::: Recorded information

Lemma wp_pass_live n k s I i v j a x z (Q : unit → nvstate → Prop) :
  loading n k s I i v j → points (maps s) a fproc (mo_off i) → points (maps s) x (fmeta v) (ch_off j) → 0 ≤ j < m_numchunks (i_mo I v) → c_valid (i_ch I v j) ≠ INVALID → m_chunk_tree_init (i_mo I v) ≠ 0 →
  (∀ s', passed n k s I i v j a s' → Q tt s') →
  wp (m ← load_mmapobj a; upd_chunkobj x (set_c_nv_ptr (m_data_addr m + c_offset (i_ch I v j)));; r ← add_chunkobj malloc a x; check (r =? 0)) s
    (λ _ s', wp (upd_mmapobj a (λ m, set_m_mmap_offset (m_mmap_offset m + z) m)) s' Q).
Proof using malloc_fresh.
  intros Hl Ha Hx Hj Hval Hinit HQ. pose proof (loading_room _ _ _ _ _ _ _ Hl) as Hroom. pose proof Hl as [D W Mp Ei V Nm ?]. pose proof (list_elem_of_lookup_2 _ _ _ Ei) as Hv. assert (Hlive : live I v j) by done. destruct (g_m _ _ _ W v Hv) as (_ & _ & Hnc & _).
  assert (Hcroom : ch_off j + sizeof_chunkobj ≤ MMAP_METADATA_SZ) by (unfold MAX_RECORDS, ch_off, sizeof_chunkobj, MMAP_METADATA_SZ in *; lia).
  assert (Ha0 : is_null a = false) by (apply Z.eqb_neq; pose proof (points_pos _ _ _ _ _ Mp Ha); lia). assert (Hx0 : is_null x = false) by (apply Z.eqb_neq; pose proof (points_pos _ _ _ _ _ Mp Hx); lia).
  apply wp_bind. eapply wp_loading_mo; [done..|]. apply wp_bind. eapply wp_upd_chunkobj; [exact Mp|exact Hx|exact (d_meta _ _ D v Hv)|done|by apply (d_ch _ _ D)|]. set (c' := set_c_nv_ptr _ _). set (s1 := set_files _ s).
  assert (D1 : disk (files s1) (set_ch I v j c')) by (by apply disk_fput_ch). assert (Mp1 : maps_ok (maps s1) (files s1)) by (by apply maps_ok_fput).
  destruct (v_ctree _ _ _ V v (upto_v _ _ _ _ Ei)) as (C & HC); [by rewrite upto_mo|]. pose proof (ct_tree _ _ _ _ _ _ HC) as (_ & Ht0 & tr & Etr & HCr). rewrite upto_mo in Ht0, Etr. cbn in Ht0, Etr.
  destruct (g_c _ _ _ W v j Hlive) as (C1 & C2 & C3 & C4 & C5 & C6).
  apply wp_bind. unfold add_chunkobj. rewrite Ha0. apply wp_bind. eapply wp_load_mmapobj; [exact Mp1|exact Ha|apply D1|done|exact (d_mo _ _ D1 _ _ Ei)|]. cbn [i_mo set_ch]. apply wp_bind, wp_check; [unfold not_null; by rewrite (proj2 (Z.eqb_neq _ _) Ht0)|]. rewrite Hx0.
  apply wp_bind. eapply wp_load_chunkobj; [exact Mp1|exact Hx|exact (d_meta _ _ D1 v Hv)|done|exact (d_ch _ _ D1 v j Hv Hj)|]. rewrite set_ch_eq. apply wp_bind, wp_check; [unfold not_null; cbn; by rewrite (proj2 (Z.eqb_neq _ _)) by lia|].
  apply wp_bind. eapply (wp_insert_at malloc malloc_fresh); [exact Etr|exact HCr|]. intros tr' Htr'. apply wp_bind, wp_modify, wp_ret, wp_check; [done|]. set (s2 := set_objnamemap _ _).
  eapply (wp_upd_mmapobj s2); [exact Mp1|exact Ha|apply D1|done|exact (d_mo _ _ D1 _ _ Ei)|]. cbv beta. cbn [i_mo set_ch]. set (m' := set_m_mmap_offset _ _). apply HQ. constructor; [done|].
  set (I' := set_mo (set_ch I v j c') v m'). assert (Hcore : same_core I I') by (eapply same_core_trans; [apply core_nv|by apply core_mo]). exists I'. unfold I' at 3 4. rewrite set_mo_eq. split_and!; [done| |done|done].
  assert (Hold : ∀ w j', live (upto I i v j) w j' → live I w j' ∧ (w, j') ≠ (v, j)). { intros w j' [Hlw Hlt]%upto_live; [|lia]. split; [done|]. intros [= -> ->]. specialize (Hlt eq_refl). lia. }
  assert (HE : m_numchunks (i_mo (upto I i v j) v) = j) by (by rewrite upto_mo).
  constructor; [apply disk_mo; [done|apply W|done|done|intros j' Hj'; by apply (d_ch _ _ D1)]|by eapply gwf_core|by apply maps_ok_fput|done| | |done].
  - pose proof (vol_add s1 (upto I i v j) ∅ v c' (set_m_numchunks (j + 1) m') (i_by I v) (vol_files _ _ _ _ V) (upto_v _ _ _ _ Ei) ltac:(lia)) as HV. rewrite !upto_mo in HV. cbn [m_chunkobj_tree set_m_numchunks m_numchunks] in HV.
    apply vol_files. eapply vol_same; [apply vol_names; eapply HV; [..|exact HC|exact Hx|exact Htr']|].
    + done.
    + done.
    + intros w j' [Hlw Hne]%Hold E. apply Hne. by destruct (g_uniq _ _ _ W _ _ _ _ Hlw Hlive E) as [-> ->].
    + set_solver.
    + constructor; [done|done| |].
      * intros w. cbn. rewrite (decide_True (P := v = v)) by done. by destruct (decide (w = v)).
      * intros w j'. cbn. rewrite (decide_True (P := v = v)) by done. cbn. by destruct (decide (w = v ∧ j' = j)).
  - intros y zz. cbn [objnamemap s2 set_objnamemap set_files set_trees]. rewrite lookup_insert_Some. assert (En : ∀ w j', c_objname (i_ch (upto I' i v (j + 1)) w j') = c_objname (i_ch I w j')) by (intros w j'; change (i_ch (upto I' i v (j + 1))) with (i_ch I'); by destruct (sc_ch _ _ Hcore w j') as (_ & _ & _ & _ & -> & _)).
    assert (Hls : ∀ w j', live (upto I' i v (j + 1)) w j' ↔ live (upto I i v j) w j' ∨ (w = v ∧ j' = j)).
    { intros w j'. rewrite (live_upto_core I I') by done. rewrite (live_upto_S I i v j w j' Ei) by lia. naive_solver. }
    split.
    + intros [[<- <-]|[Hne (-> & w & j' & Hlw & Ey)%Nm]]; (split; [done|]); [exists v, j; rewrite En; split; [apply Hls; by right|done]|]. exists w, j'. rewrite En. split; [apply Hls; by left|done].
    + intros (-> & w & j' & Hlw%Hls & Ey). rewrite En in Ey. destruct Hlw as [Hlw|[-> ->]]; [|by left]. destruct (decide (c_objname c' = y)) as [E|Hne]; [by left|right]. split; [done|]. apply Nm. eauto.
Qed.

::::::

▶ [Task to carry out]: Each line of the data must be set down again as it is.

▶ [Expected answer]:
Lemma wp_pass_live n k s I i v j a x z (Q : unit → nvstate → Prop) :
  loading n k s I i v j → points (maps s) a fproc (mo_off i) → points (maps s) x (fmeta v) (ch_off j) → 0 ≤ j < m_numchunks (i_mo I v) → c_valid (i_ch I v j) ≠ INVALID → m_chunk_tree_init (i_mo I v) ≠ 0 →
  (∀ s', passed n k s I i v j a s' → Q tt s') →
  wp (m ← load_mmapobj a; upd_chunkobj x (set_c_nv_ptr (m_data_addr m + c_offset (i_ch I v j)));; r ← add_chunkobj malloc a x; check (r =? 0)) s
    (λ _ s', wp (upd_mmapobj a (λ m, set_m_mmap_offset (m_mmap_offset m + z) m)) s' Q).
Proof using malloc_fresh.
  intros Hl Ha Hx Hj Hval Hinit HQ. pose proof (loading_room _ _ _ _ _ _ _ Hl) as Hroom. pose proof Hl as [D W Mp Ei V Nm ?]. pose proof (list_elem_of_lookup_2 _ _ _ Ei) as Hv. assert (Hlive : live I v j) by done. destruct (g_m _ _ _ W v Hv) as (_ & _ & Hnc & _).
  assert (Hcroom : ch_off j + sizeof_chunkobj ≤ MMAP_METADATA_SZ) by (unfold MAX_RECORDS, ch_off, sizeof_chunkobj, MMAP_METADATA_SZ in *; lia).
  assert (Ha0 : is_null a = false) by (apply Z.eqb_neq; pose proof (points_pos _ _ _ _ _ Mp Ha); lia). assert (Hx0 : is_null x = false) by (apply Z.eqb_neq; pose proof (points_pos _ _ _ _ _ Mp Hx); lia).
  apply wp_bind. eapply wp_loading_mo; [done..|]. apply wp_bind. eapply wp_upd_chunkobj; [exact Mp|exact Hx|exact (d_meta _ _ D v Hv)|done|by apply (d_ch _ _ D)|]. set (c' := set_c_nv_ptr _ _). set (s1 := set_files _ s).
  assert (D1 : disk (files s1) (set_ch I v j c')) by (by apply disk_fput_ch). assert (Mp1 : maps_ok (maps s1) (files s1)) by (by apply maps_ok_fput).
  destruct (v_ctree _ _ _ V v (upto_v _ _ _ _ Ei)) as (C & HC); [by rewrite upto_mo|]. pose proof (ct_tree _ _ _ _ _ _ HC) as (_ & Ht0 & tr & Etr & HCr). rewrite upto_mo in Ht0, Etr. cbn in Ht0, Etr.
  destruct (g_c _ _ _ W v j Hlive) as (C1 & C2 & C3 & C4 & C5 & C6).
  apply wp_bind. unfold add_chunkobj. rewrite Ha0. apply wp_bind. eapply wp_load_mmapobj; [exact Mp1|exact Ha|apply D1|done|exact (d_mo _ _ D1 _ _ Ei)|]. cbn [i_mo set_ch]. apply wp_bind, wp_check; [unfold not_null; by rewrite (proj2 (Z.eqb_neq _ _) Ht0)|]. rewrite Hx0.
  apply wp_bind. eapply wp_load_chunkobj; [exact Mp1|exact Hx|exact (d_meta _ _ D1 v Hv)|done|exact (d_ch _ _ D1 v j Hv Hj)|]. rewrite set_ch_eq. apply wp_bind, wp_check; [unfold not_null; cbn; by rewrite (proj2 (Z.eqb_neq _ _)) by lia|].
  apply wp_bind. eapply (wp_insert_at malloc malloc_fresh); [exact Etr|exact HCr|]. intros tr' Htr'. apply wp_bind, wp_modify, wp_ret, wp_check; [done|]. set (s2 := set_objnamemap _ _).
  eapply (wp_upd_mmapobj s2); [exact Mp1|exact Ha|apply D1|done|exact (d_mo _ _ D1 _ _ Ei)|]. cbv beta. cbn [i_mo set_ch]. set (m' := set_m_mmap_offset _ _). apply HQ. constructor; [done|].
  set (I' := set_mo (set_ch I v j c') v m'). assert (Hcore : same_core I I') by (eapply same_core_trans; [apply core_nv|by apply core_mo]). exists I'. unfold I' at 3 4. rewrite set_mo_eq. split_and!; [done| |done|done].
  assert (Hold : ∀ w j', live (upto I i v j) w j' → live I w j' ∧ (w, j') ≠ (v, j)). { intros w j' [Hlw Hlt]%upto_live; [|lia]. split; [done|]. intros [= -> ->]. specialize (Hlt eq_refl). lia. }
  assert (HE : m_numchunks (i_mo (upto I i v j) v) = j) by (by rewrite upto_mo).
  constructor; [apply disk_mo; [done|apply W|done|done|intros j' Hj'; by apply (d_ch _ _ D1)]|by eapply gwf_core|by apply maps_ok_fput|done| | |done].
  - pose proof (vol_add s1 (upto I i v j) ∅ v c' (set_m_numchunks (j + 1) m') (i_by I v) (vol_files _ _ _ _ V) (upto_v _ _ _ _ Ei) ltac:(lia)) as HV. rewrite !upto_mo in HV. cbn [m_chunkobj_tree set_m_numchunks m_numchunks] in HV.
    apply vol_files. eapply vol_same; [apply vol_names; eapply HV; [..|exact HC|exact Hx|exact Htr']|].
    + done.
    + done.
    + intros w j' [Hlw Hne]%Hold E. apply Hne. by destruct (g_uniq _ _ _ W _ _ _ _ Hlw Hlive E) as [-> ->].
    + set_solver.
    + constructor; [done|done| |].
      * intros w. cbn. rewrite (decide_True (P := v = v)) by done. by destruct (decide (w = v)).
      * intros w j'. cbn. rewrite (decide_True (P := v = v)) by done. cbn. by destruct (decide (w = v ∧ j' = j)).
  - intros y zz. cbn [objnamemap s2 set_objnamemap set_files set_trees]. rewrite lookup_insert_Some. assert (En : ∀ w j', c_objname (i_ch (upto I' i v (j + 1)) w j') = c_objname (i_ch I w j')) by (intros w j'; change (i_ch (upto I' i v (j + 1))) with (i_ch I'); by destruct (sc_ch _ _ Hcore w j') as (_ & _ & _ & _ & -> & _)).
    assert (Hls : ∀ w j', live (upto I' i v (j + 1)) w j' ↔ live (upto I i v j) w j' ∨ (w = v ∧ j' = j)).
    { intros w j'. rewrite (live_upto_core I I') by done. rewrite (live_upto_S I i v j w j' Ei) by lia. naive_solver. }
    split.
    + intros [[<- <-]|[Hne (-> & w & j' & Hlw & Ey)%Nm]]; (split; [done|]); [exists v, j; rewrite En; split; [apply Hls; by right|done]|]. exists w, j'. rewrite En. split; [apply Hls; by left|done].
    + intros (-> & w & j' & Hlw%Hls & Ey). rewrite En in Ey. destruct Hlw as [Hlw|[-> ->]]; [|by left]. destruct (decide (c_objname c' = y)) as [E|Hne]; [by left|right]. split; [done|]. apply Nm. eauto.
Qed.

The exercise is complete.